Qx200 droplet reader instrument

RNA (1 ng) was reverse transcribed into cDNA using the miScript II RT kit (Qiagen) following manufacturer’s protocol. Resulting cDNA was diluted 1:8 with DNase-free water and used as a template for droplet digital PCR (ddPCR). The QX200 ddPCR system from Bio-Rad Technologies was used to measure the concentration (copies/µL) of specific miRNA as previously described^{23 (link),26 (link)}. Briefly, a volume of 5.5 µL of diluted cDNA was added to 11 µL of QX200 EvaGreen 2 × Supermix, 2.2 µL of forward primer, 1.1 µL of miScript Universal primer and 2.2 µL of nuclease-free water.
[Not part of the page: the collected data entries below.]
(* ===== verification/RunReconcile.v ===== *)
(** * The workflow run reconciler (pkg/reconciler/workflow)

    A reconciliation applies the dependencies of a run, its pipeline and its pipeline run,
    uploads the logs of the steps that are done, and writes the run's status. *)
From S2P Require Import Prelude GoStd GoStrings Values Errors Transfer Unresolvable Fn.
From S2P Require Import ResultMapper Model ConfigMaps ObjUtil Graph RunStatus RunConfig.
From S2P Require Import Authenticate Workflow ErrMark KubeObjects NetworkPolicy.
From S2P Require Import TenantReconcile RunObjects RunDeps Pipeline.

(** [TransientIfRequired]: the error is the variable [ErrRequired]. *)
Definition TransientIfRequired : TransientRule error := λ err,
  match err, ErrRequired with
  | EPlain (EText s), EText required => String.eqb s required
  | _, _ => false
  end.

Section reconcile.
Context `{GoRuntime, GoFmt, JSONText, Markdown} {W : Type} (cl : KubeClient W).
Context (issuer : Issuer_ W) (metadataAPIURL : string) (standalone : bool).
(** The logs of a container, and the storage they are put into. *)
Context (stream : string → string → string → io W string) (put_log : string → string → io W unit).
Context (fuel rounds : nat) (now : Z) (clock : io W Z).
Notation reconciling := (effect (merror error) W).

Definition wrapping {A} (prefix : string) (m : reconciling A) : reconciling A := λ w,
  let '(r, w') := m w in (map_err (λ e, MapLast e (message prefix)) r, w').
Definition marking {A} (rules : list (TransientRule error)) (m : reconciling A) : reconciling A := λ w,
  let '(r, w') := m w in (map_err (λ e, MarkTransient e rules) r, w').

Definition Run_PersistStatus (wr : RunObject) : io W RunObject :=
  o ← kube_StatusUpdate cl KWorkflowRun wr.2; mret (wr.1, o).

(** ** The objects of the run *)
Definition start_run (wr : RunObject) : reconciling (object KPipelineRun) :=
  deps ← wrapping "failed to apply dependencies" (marking [TransientIfRequired]
           (ApplyWorkflowRunDeps fuel cl rounds wr metadataAPIURL
              [WorkflowRunDepsWithStandaloneMode standalone]));
  pipeline ← wrapping "failed to apply Pipeline" (ApplyPipeline issuer now cl deps);
  wrapping "failed to apply Pipeline" (ApplyPipelineRun cl pipeline).

(** ** Logs *)
Definition uploadLog (namespace podName containerName : string) : io W string :=
  let key := namespace +:+ "/" +:+ podName +:+ "/" +:+ containerName in
  log ← stream namespace podName containerName;
  _ ← put_log key log;
  mret key.

(** The pods of the task runs that are done. *)
Definition is_done (tr : TaskRun) : bool :=
  match TaskRun_Status tr with
  | None => false
  | Some st =>
      match GetCondition ConditionSucceeded st with
      | None => false
      | Some c => negb (bool_decide (Tekton_Status c = ConditionUnknown))
      end
  end.
Definition pod_names (pr : PipelineRunObject) : gmap string string :=
  foldl (λ m entry, if is_done entry.2
                    then <[entry.1 := default "" (Pr_Pods pr !! entry.1)]> m else m)
    ∅ (range_map (TaskRuns (Pr_Status pr))).

(** The body of the loop over the steps; an upload that fails leaves no key. *)
Definition upload_step (pods : gmap string string) (namespace : string)
    (steps : gmap string WorkflowRunStatusSummary) (entry : string * WorkflowRunStatusSummary)
    : io W (gmap string WorkflowRunStatusSummary) :=
  let '(name, step) := entry in
  if negb (String.eqb (LogKey step) "") then mret steps
  else
    match pods !! Summary_Name step with
    | None => mret steps
    | Some pod =>
        r ← attempt (uploadLog namespace pod "step-step");
        match r with
        | Ok key => mret (<[name := with_log_key key step]> steps)
        | Err _ => mret (<[name := with_log_key "" step]> steps)
        | Panic x => lift (Panic x)
        end
    end.
Fixpoint upload_steps (pods : gmap string string) (namespace : string)
    (steps : gmap string WorkflowRunStatusSummary)
    (entries : list (string * WorkflowRunStatusSummary)) : io W (gmap string WorkflowRunStatusSummary) :=
  match entries with
  | [] => mret steps
  | e :: entries => steps ← upload_step pods namespace steps e; upload_steps pods namespace steps entries
  end.
Definition with_steps (steps : gmap string WorkflowRunStatusSummary) (wr : WorkflowRun) : WorkflowRun :=
  let st := WorkflowRun_Status wr in
  with_run_status (MkRunStatus (Status st) (StartTime st) (CompletionTime st) (Some steps)
                     (Conditions st)) wr.
Definition uploadLogs (wr : WorkflowRun) (pr : object KPipelineRun) : io W WorkflowRun :=
  match Steps (WorkflowRun_Status wr) with
  | None => mret wr
  | Some steps =>
      steps ← upload_steps (pod_names (Kube_Spec pr.2)) pr.1.1 steps (range_map steps);
      mret (with_steps steps wr)
  end.

(** ** Reconcile *)
Definition reconcile_run (wr : RunObject) : reconciling Result :=
  if Finalizing (Kube_Meta wr.2) then done_
  else
    match Workflow_Steps (run_of wr) with
    | [] =>
        _ ← returning (Complete (λ r, _ ← Run_PersistStatus (with_run r wr); mret tt) clock (run_of wr));
        done_
    | _ =>
        pr ← start_run wr;
        r ← returning (uploadLogs (run_of wr) pr);
        let r := ConfigureWorkflowRun r (Pr_Status (Kube_Spec pr.2)) in
        _ ← failing "failed to persist WorkflowRun" (Run_PersistStatus (with_run r wr));
        done_
    end.

Definition Run_Reconcile (req : Request) : reconciling Result :=
  '(ok, wr) ← failing "failed to load dependencies"
                (Keyed_Load (kube cl KWorkflowRun) (NewWorkflowRun req));
  if negb ok then done_ else reconcile_run wr.
End reconcile.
Droplets were generated by mixing 20 µL reactions with 70 µL of QX200 droplet generation oil for Eva Green on a QX200 droplet generator instrument (Bio-Rad). Cycling protocol consisted of an initial 95 °C for 5 min, then 44 cycles of 95 °C for 30 s, 56 °C for 1 min and 72 °C for 2 min, then 5 min at 4 °C and 5 min at 90 °C. Ramp speed was set to 2 °C/s. Droplet fluorescence was detected on a Qx200 Droplet Reader instrument (Bio-Rad). A minimum of 10,000 droplets needed to be detected for the sample to be valid for analysis. miScript Primer Assays (Qiagen) were used for all miRNA of interest. To account for any pipetting error, samples were run in duplicate and the average copies/µL of both wells calculated. Data are expressed as the number of miRNA copies per RNA input.